Hot anger shot through Ven and he stood, glaring at his brother. “How many times have I saved you from dying, Patrick?”

“Jesus, not this again!”

“How many times did I save your life before my death? How many times did I pull you from the surf after a freak wave dumped you under? Wiped you out? How many times did I grab you from the road after you somehow stumbled off the curb into the pathway of a bus, or a truck? How many freak accidents have I saved you from, brother? How many? It seems to me I’ve kept you alive on more than one occasion when some force has been pulling as many strings as possible to see you dead.”

Patrick didn’t respond. Ven studied him, trying
not
to be angry. His brother had spent his life struggling with something inside him, something he didn’t want to acknowledge or release. But it was there. It wasn’t just his denied ability to see events in the future, nor the way he’d moved the television remote control without touching it. It was something Ven couldn’t explain. Like Patrick was important. More than important. On a level of existence he couldn’t understand or vocalize. He’d sensed it as a human, he’d felt it as vampire. Whatever Patrick was, he was more than he thought, more than he wanted and quite frankly, Ven had had enough of his refusal to see that. His kid brother needed to face it. Especially now that Death was interested in him. “Not to sound churlish, Pat, but I died protecting you. The vamp that attacked us outside the pub was not after me. It was after you. There’s gotta be a reason for that.”

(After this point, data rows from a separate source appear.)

(* ===== verification/SpbProps.v ===== *)
(** * Guarantees of a lean broadcast instance

    Theorems about every execution of [SpbExec]: what quorums produce, what
    certificates mean, that every schedule drains and what it leaves. *)
From S2P Require Import Prelude Sha256 Crypto Committee Pool Message Transmitor Spb SpbExec SpbCert.

(** ** What is counted *)

Definition is_vote (h : Z) (t : SpbTask) : bool :=
  match t with TVote v => bool_decide (v_Height v = h) | _ => false end.

(** The piece after a quorum; it tells [HEIGHT_1] from the rest. *)
Definition is_vote_qc (h : Z) (t : SpbTask) : bool :=
  match t with
  | TVoteQC v => Bool.eqb (bool_decide (v_Height v = HEIGHT_1)) (bool_decide (h = HEIGHT_1))
  | _ => false
  end.

(** The broadcast a quorum at height [h] produces. *)
Definition is_cert (h : Z) (e : Eff SpbTask) : bool :=
  match e with
  | Send _ to (MPropose _) => bool_decide (to = NONE) && bool_decide (h = HEIGHT_1)
  | Send _ to (MFinVote _) => bool_decide (to = NONE) && bool_decide (h = HEIGHT_2)
  | _ => false
  end.

Definition is_speed_vote (proposer : NodeID) (view : Z) (t : SpbTask) : bool :=
  match t with
  | TSpeedVote sv => bool_decide (sv_Proposer sv = proposer /\ sv_View sv = view)
  | _ => false
  end.

Section props.
Context `{P : Prims} (env : SpbEnv).

Abbreviation T := (HightThreshold (env_committee env)).

(** Votes of height [h] whose goroutine has run the counting step. *)
Definition counted (h : Z) (c : Config) : Z := count (is_vote h) (cf_seen c) - count (is_vote h) (cf_pend c).

Record count_inv (h : Z) (c : Config) : Prop := {
  ci_counted : 0 <= counted h c;
  ci_nums : get2 (s_voteNums (spb_of c)) h = Some (wrap32 (counted h c));
  ci_cert : counted h c < 2 ^ 32 ->
    count (is_vote_qc h) (cf_pend c) + count (is_cert h) (cf_sent c) = if decide (T <= counted h c) then 1 else 0;
}.

Lemma quorum_reached n :
  0 <= n -> n + 1 < 2 ^ 32 -> T < 2 ^ 32 -> wrap32 (wrap32 n + 1) = quorum_size env <-> n + 1 = T.
Proof.
  intros H0 H1 HT. rewrite wrap_add_l by lia. unfold quorum_size. split; [|by intros ->].
  apply wrap_inj; [lia..|]. pose proof (HightThreshold_pos (env_committee env)). lia.
Qed.

Lemma count_inv_init h proposer view pool :
  h = HEIGHT_1 \/ h = HEIGHT_2 -> count_inv h (spb_init proposer view pool).
Proof.
  intros Hh. split; unfold counted; simpl; [lia|destruct Hh as [-> | ->]; done|].
  intros _. rewrite decide_False; [done|]. pose proof (HightThreshold_pos (env_committee env)). lia.
Qed.

(** A step that neither counts a vote nor handles a quorum. *)
Lemma count_inv_frame h c c' :
  counted h c' = counted h c -> get2 (s_voteNums (spb_of c')) h = get2 (s_voteNums (spb_of c)) h ->
  count (is_vote_qc h) (cf_pend c') + count (is_cert h) (cf_sent c')
  = count (is_vote_qc h) (cf_pend c) + count (is_cert h) (cf_sent c) ->
  count_inv h c -> count_inv h c'.
Proof. intros E1 E2 E3 [H1 H2 H3]. split; rewrite ?E1, ?E2, ?E3; done. Qed.

(** A vote of the height is counted; the quorum-th one starts the certificate. *)
Lemma count_inv_vote h c c' n effs :
  T < 2 ^ 32 -> count_inv h c ->
  get2 (s_voteNums (spb_of c)) h = Some n -> get2 (s_voteNums (spb_of c')) h = Some (wrap32 (n + 1)) ->
  counted h c' = counted h c + 1 -> cf_sent c' = cf_sent c ->
  count (is_vote_qc h) (cf_pend c') = count (is_vote_qc h) (cf_pend c) + effs ->
  effs = (if decide (wrap32 (n + 1) = quorum_size env) then 1 else 0) -> count_inv h c'.
Proof.
  intros HT [H1 H2 H3] En En' Ec Es Eq ->. rewrite En in H2. injection H2 as ->.
  split; [lia| |].
  - by rewrite En', Ec, wrap_add_l.
  - intros Hlt. rewrite Ec in *. rewrite Es, Eq. specialize (H3 ltac:(lia)).
    pose proof (quorum_reached (counted h c) H1 Hlt HT). repeat case_decide; try lia; tauto || lia.
Qed.

Ltac counts :=
  unfold counted; simpl;
  repeat match goal with E : cf_pend _ = _ |- _ => rewrite E | E : cf_seen _ = _ |- _ => rewrite E
                       | E : cf_sent _ = _ |- _ => rewrite E end;
  autorewrite with go_rw; simpl.

Lemma count_inv_step h c c' :
  h = HEIGHT_1 \/ h = HEIGHT_2 -> T < 2 ^ 32 -> count_inv h c -> spb_exec env c c' -> count_inv h c'.
Proof.
  intros Hh HT I Hs%spb_exec_view.
  destruct Hs as [t Ht Es Ep En Et|l1 t l2 effs s s' Es Es' Hc Ep Ep' En Et|Es Ep En Et].
  - apply (count_inv_frame h c); [..|done]; counts; [lia|by rewrite Es|]. destruct t; done || (simpl; lia).
  - assert (HEIGHT_1 <> HEIGHT_2) as Hne by done.
    destruct Hc as [| | | | | |p B m s e ? ? He|v n s Hn Hq|v n s Hn Hq|v batch m s Hv|v m s Hv| | |
                    |qc m s e ? He| | | |].
    all: try destruct He as [-> | ->].
    all: try (apply (count_inv_frame h c); [..|done]; [counts|by rewrite Es, Es'|counts];
       rewrite ?(count_zero (_ ∘ _)) by done; lia).
    + destruct (decide (v_Height v = h)) as [<-|Hvh].
      * eapply (count_inv_vote _ c _ n 0); eauto; counts; rewrite ?bool_decide_true, ?Es, ?Es' by done; try done; try lia.
        -- by apply get2_set2_eq.
        -- by rewrite decide_False.
      * apply (count_inv_frame h c); [..|done]; counts; rewrite ?bool_decide_false, ?Es, ?Es' by done; [lia| |lia].
        by apply get2_set2_ne.
    + destruct (decide (v_Height v = h)) as [<-|Hvh].
      * eapply (count_inv_vote _ c _ n 1); eauto; counts; rewrite ?bool_decide_true, ?Es, ?Es' by done; try done; try lia.
        -- by apply get2_set2_eq.
        -- rewrite Bool.eqb_reflx. lia.
        -- by rewrite decide_True.
      * apply (count_inv_frame h c); [..|done]; counts; rewrite ?(bool_decide_false (v_Height v = h)), ?Es, ?Es' by done;
          [lia|by apply get2_set2_ne|].
        apply get2_Some in Hn. repeat case_bool_decide; simpl; try lia. unfold HEIGHT_1, HEIGHT_2 in *. lia.
    + apply (count_inv_frame h c); [..|done]; [counts; lia|by rewrite Es, Es'|counts].
      rewrite Hv. repeat case_bool_decide; destruct Hh; simplify_eq; simpl; lia.
    + apply (count_inv_frame h c); [..|done]; [counts; lia|by rewrite Es, Es'|counts].
      rewrite (bool_decide_false (v_Height v = _)) by done.
      repeat case_bool_decide; destruct Hh; simplify_eq; simpl; lia.
  - apply (count_inv_frame h c); [..|done]; counts; [lia|by rewrite Es|lia].
Qed.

“He was hungry. I was the weaker target. That’s all.”

Ven shook his head. “That’s bullshit, and you know it.”

Patrick shot him a silent look and Ven couldn’t miss the stubborn glint in his eyes, or the bunching tightness in his jaw. His shields were coming up. As they did every time Ven raised the issue.

Biting back an inhuman growl, he stormed across Patrick’s bedroom, heading for the door he’d so recently barged through. “Fuck this,” he threw over his shoulder as he crossed the threshold. “I want answers.”

And there was only one creature he knew who could provide them.

It was time to face Death. Again.

Chapter Three

Amy Elizabeth Mathieson lay stretched on her bed, gazing up at the ceiling. She ran her hands over her ribcage, down her waist, across her hips, noting with pride the toned muscles and complete absence of fat. She worked hard to stay in shape, spending hours in the gym, even more in Pilates and yoga classes every week. If she didn’t, who knows what vacuous bimbo with a vampire fetish may lure Ven away from her.